To do: Could the entries below be retyped exactly and in full?

Given data:
(** X10: the outcome of [apply] after the call.  When [apply] has called
    the modifier, its outcome is read off the outputs of the modifier:
    success when it has none; with one output, the failure that wraps
    the error that the call returned, and a panic when the call returned
    the nil error. *)
Theorem apply_outcome_after_call (fuel : nat) (mo : modifierOptions)
    (s s' : Container * world) (R : outcome unit)
    (evs : list callev) (f : nat) (args : list Value) :
  apply code fuel mo s = Done s' R →
  w_calls s'.2 = w_calls s.2 ++ evs ++ [modifierCall f args] →
  ∃ ins outs, mo_modifier mo = box (TFunc ins outs) (DFunc (Some f)) ∧
    ((outs = [] ∧ R = Ret ()) ∨
     (∃ t e, outs = [t] ∧ Implements t errorInterface = true ∧
             assertError (boxed t (code f (w_calls s.2 ++ evs) args 0)) = Some e ∧
             R = Fail (EWrap e "apply error")) ∨
     (∃ t, outs = [t] ∧ Implements t errorInterface = true ∧
           assertError (boxed t (code f (w_calls s.2 ++ evs) args 0)) = None ∧
           R = Panic "interface conversion: interface is nil, not error")).
Proof.
  intros Hrun Hlog.
  destruct (apply_trace _ _ _ _ _ Hrun) as (_ & _ & _ & evs' & Hevs & H).
  rewrite Hevs in Hlog. apply app_inv_head in Hlog. subst evs'.
  destruct H as [[Htag _]|(evs0 & f0 & ins & outs & args0 & Hmo & Heq & _ & _ & Hout)].
  { apply Forall_app in Htag as [_ Htag]. apply Forall_cons_1 in Htag as [[x Hx] _]. done. }
  apply app_inj_tail in Heq as [-> [= -> ->]]. exists ins, outs. split; [done|].
  assert (Himp : ∀ t, outs = [t] → Implements t errorInterface = true).
  { intros t ->. destruct mo as [m]. simpl in Hmo. subst m.
    rewrite apply_func in Hrun. cbn [length] in Hrun.
    rewrite (bool_decide_eq_false_2 (1 < 1)) in Hrun by lia.
    rewrite bool_decide_eq_true_2 in Hrun by done. cbn [andb] in Hrun.
    unfold outImplements in Hrun. cbn [mbind option_bind Out lookup list_lookup] in Hrun.
    destruct (Implements t errorInterface); [done|]. cbn [negb] in Hrun.
    injection Hrun as <- <-.
    rewrite <- (app_nil_r (w_calls s.2)) in Hevs at 1.
    apply app_inv_head in Hevs. by destruct evs0. }
  destruct Hout as [?|[(t & e & -> & Ha & ->)|(t & -> & Ha & ->)]]; [by left|right..].
  - left. exists t, e. split_and!; try done. by apply Himp.
  - right. exists t. split_and!; try done. by apply Himp.
Qed.
(** X15: a nil function is not the nil modifier.  A modifier that is a
    nil value of a function type passes the nil check of [apply]: it is
    not refused with the nil-modifier error; its signature is checked
    and its arguments are resolved, and then the call panics.  So the
    run never succeeds and never calls a modifier: it fails with the
    signature error or with the error of an argument, or it panics. *)
Theorem apply_typed_nil_function (fuel : nat) (ins outs : list rtype)
    (s s' : Container * world) (R : outcome unit) :
  apply code fuel {| mo_modifier := box (TFunc ins outs) (DFunc None) |} s = Done s' R →
  match R with
  | Ret _ => False
  | Fail e => e = EWithStack errIncorrectModifierSignature ∨ argumentError e
  | Panic _ => True
  end ∧
  ∃ evs, w_calls s'.2 = w_calls s.2 ++ evs ∧ constructorCalls evs.
Proof.
  intros Hrun. split.
  - revert Hrun. rewrite apply_func.
    case_bool_decide; [intros [= _ <-]; by left|].
    destruct (bool_decide (length outs = 1) &&
              negb (outImplements (Some (TFunc ins outs)) 0 errorInterface));
      [intros [= _ <-]; by left|].
    destruct (collect ins (resolveArg code fuel) s) as [s1 [args|e|m]|] eqn:Hc; try done.
    + unfold Call. by intros [= _ <-].
    + intros [= _ <-]. right. eapply (collect_fail argumentError); [|exact Hc].
      intros. by eapply resolveArg_error.
    + by intros [= _ <-].
  - destruct (apply_trace _ _ _ _ _ Hrun) as (_ & _ & _ & evs & Hevs & H).
    exists evs. split; [done|].
    by destruct H as [[Htag _]|(evs0 & f & ins0 & outs0 & args & Hmo & _)].
Qed.
End ApplyCalls.

(** ** The edges that the wiring adds *)

Lemma insOf_outsOf_count (E : list (loc * loc)) (p r : loc) :
  length (filter (λ y, y = r) (insOf E p)) = length (filter (λ y, y = p) (outsOf E r)).
Proof.
  induction E as [|[a b] E IH]; [done|].
  change ((a, b) :: E) with ([(a, b)] ++ E).
  rewrite insOf_app, outsOf_app, !filter_app, !length_app, IH. f_equal.
  unfold insOf, outsOf. simpl.
  destruct (decide (a = p)) as [->|Hap], (decide (b = r)) as [->|Hbr]; simpl;
    rewrite ?filter_cons, ?decide_True, ?decide_False by done; done.
Qed.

Output for this exercise:
(** X10: the outcome of [apply] after the call.  When [apply] has called
    the modifier, its outcome is read off the outputs of the modifier:
    success when it has none; with one output, the failure that wraps
    the error that the call returned, and a panic when the call returned
    the nil error. *)
Theorem apply_outcome_after_call (fuel : nat) (mo : modifierOptions)
    (s s' : Container * world) (R : outcome unit)
    (evs : list callev) (f : nat) (args : list Value) :
  apply code fuel mo s = Done s' R →
  w_calls s'.2 = w_calls s.2 ++ evs ++ [modifierCall f args] →
  ∃ ins outs, mo_modifier mo = box (TFunc ins outs) (DFunc (Some f)) ∧
    ((outs = [] ∧ R = Ret ()) ∨
     (∃ t e, outs = [t] ∧ Implements t errorInterface = true ∧
             assertError (boxed t (code f (w_calls s.2 ++ evs) args 0)) = Some e ∧
             R = Fail (EWrap e "apply error")) ∨
     (∃ t, outs = [t] ∧ Implements t errorInterface = true ∧
           assertError (boxed t (code f (w_calls s.2 ++ evs) args 0)) = None ∧
           R = Panic "interface conversion: interface is nil, not error")).
Proof.
  intros Hrun Hlog.
  destruct (apply_trace _ _ _ _ _ Hrun) as (_ & _ & _ & evs' & Hevs & H).
  rewrite Hevs in Hlog. apply app_inv_head in Hlog. subst evs'.
  destruct H as [[Htag _]|(evs0 & f0 & ins & outs & args0 & Hmo & Heq & _ & _ & Hout)].
  { apply Forall_app in Htag as [_ Htag]. apply Forall_cons_1 in Htag as [[x Hx] _]. done. }
  apply app_inj_tail in Heq as [-> [= -> ->]]. exists ins, outs. split; [done|].
  assert (Himp : ∀ t, outs = [t] → Implements t errorInterface = true).
  { intros t ->. destruct mo as [m]. simpl in Hmo. subst m.
    rewrite apply_func in Hrun. cbn [length] in Hrun.
    rewrite (bool_decide_eq_false_2 (1 < 1)) in Hrun by lia.
    rewrite bool_decide_eq_true_2 in Hrun by done. cbn [andb] in Hrun.
    unfold outImplements in Hrun. cbn [mbind option_bind Out lookup list_lookup] in Hrun.
    destruct (Implements t errorInterface); [done|]. cbn [negb] in Hrun.
    injection Hrun as <- <-.
    rewrite <- (app_nil_r (w_calls s.2)) in Hevs at 1.
    apply app_inv_head in Hevs. by destruct evs0. }
  destruct Hout as [?|[(t & e & -> & Ha & ->)|(t & -> & Ha & ->)]]; [by left|right..].
  - left. exists t, e. split_and!; try done. by apply Himp.
  - right. exists t. split_and!; try done. by apply Himp.
Qed.
(** X15: a nil function is not the nil modifier.  A modifier that is a
    nil value of a function type passes the nil check of [apply]: it is
    not refused with the nil-modifier error; its signature is checked
    and its arguments are resolved, and then the call panics.  So the
    run never succeeds and never calls a modifier: it fails with the
    signature error or with the error of an argument, or it panics. *)
Theorem apply_typed_nil_function (fuel : nat) (ins outs : list rtype)
    (s s' : Container * world) (R : outcome unit) :
  apply code fuel {| mo_modifier := box (TFunc ins outs) (DFunc None) |} s = Done s' R →
  match R with
  | Ret _ => False
  | Fail e => e = EWithStack errIncorrectModifierSignature ∨ argumentError e
  | Panic _ => True
  end ∧
  ∃ evs, w_calls s'.2 = w_calls s.2 ++ evs ∧ constructorCalls evs.
Proof.
  intros Hrun. split.
  - revert Hrun. rewrite apply_func.
    case_bool_decide; [intros [= _ <-]; by left|].
    destruct (bool_decide (length outs = 1) &&
              negb (outImplements (Some (TFunc ins outs)) 0 errorInterface));
      [intros [= _ <-]; by left|].
    destruct (collect ins (resolveArg code fuel) s) as [s1 [args|e|m]|] eqn:Hc; try done.
    + unfold Call. by intros [= _ <-].
    + intros [= _ <-]. right. eapply (collect_fail argumentError); [|exact Hc].
      intros. by eapply resolveArg_error.
    + by intros [= _ <-].
  - destruct (apply_trace _ _ _ _ _ Hrun) as (_ & _ & _ & evs & Hevs & H).
    exists evs. split; [done|].
    by destruct H as [[Htag _]|(evs0 & f & ins0 & outs0 & args & Hmo & _)].
Qed.
End ApplyCalls.

(** ** The edges that the wiring adds *)

Lemma insOf_outsOf_count (E : list (loc * loc)) (p r : loc) :
  length (filter (λ y, y = r) (insOf E p)) = length (filter (λ y, y = p) (outsOf E r)).
Proof.
  induction E as [|[a b] E IH]; [done|].
  change ((a, b) :: E) with ([(a, b)] ++ E).
  rewrite insOf_app, outsOf_app, !filter_app, !length_app, IH. f_equal.
  unfold insOf, outsOf. simpl.
  destruct (decide (a = p)) as [->|Hap], (decide (b = r)) as [->|Hbr]; simpl;
    rewrite ?filter_cons, ?decide_True, ?decide_False by done; done.
Qed.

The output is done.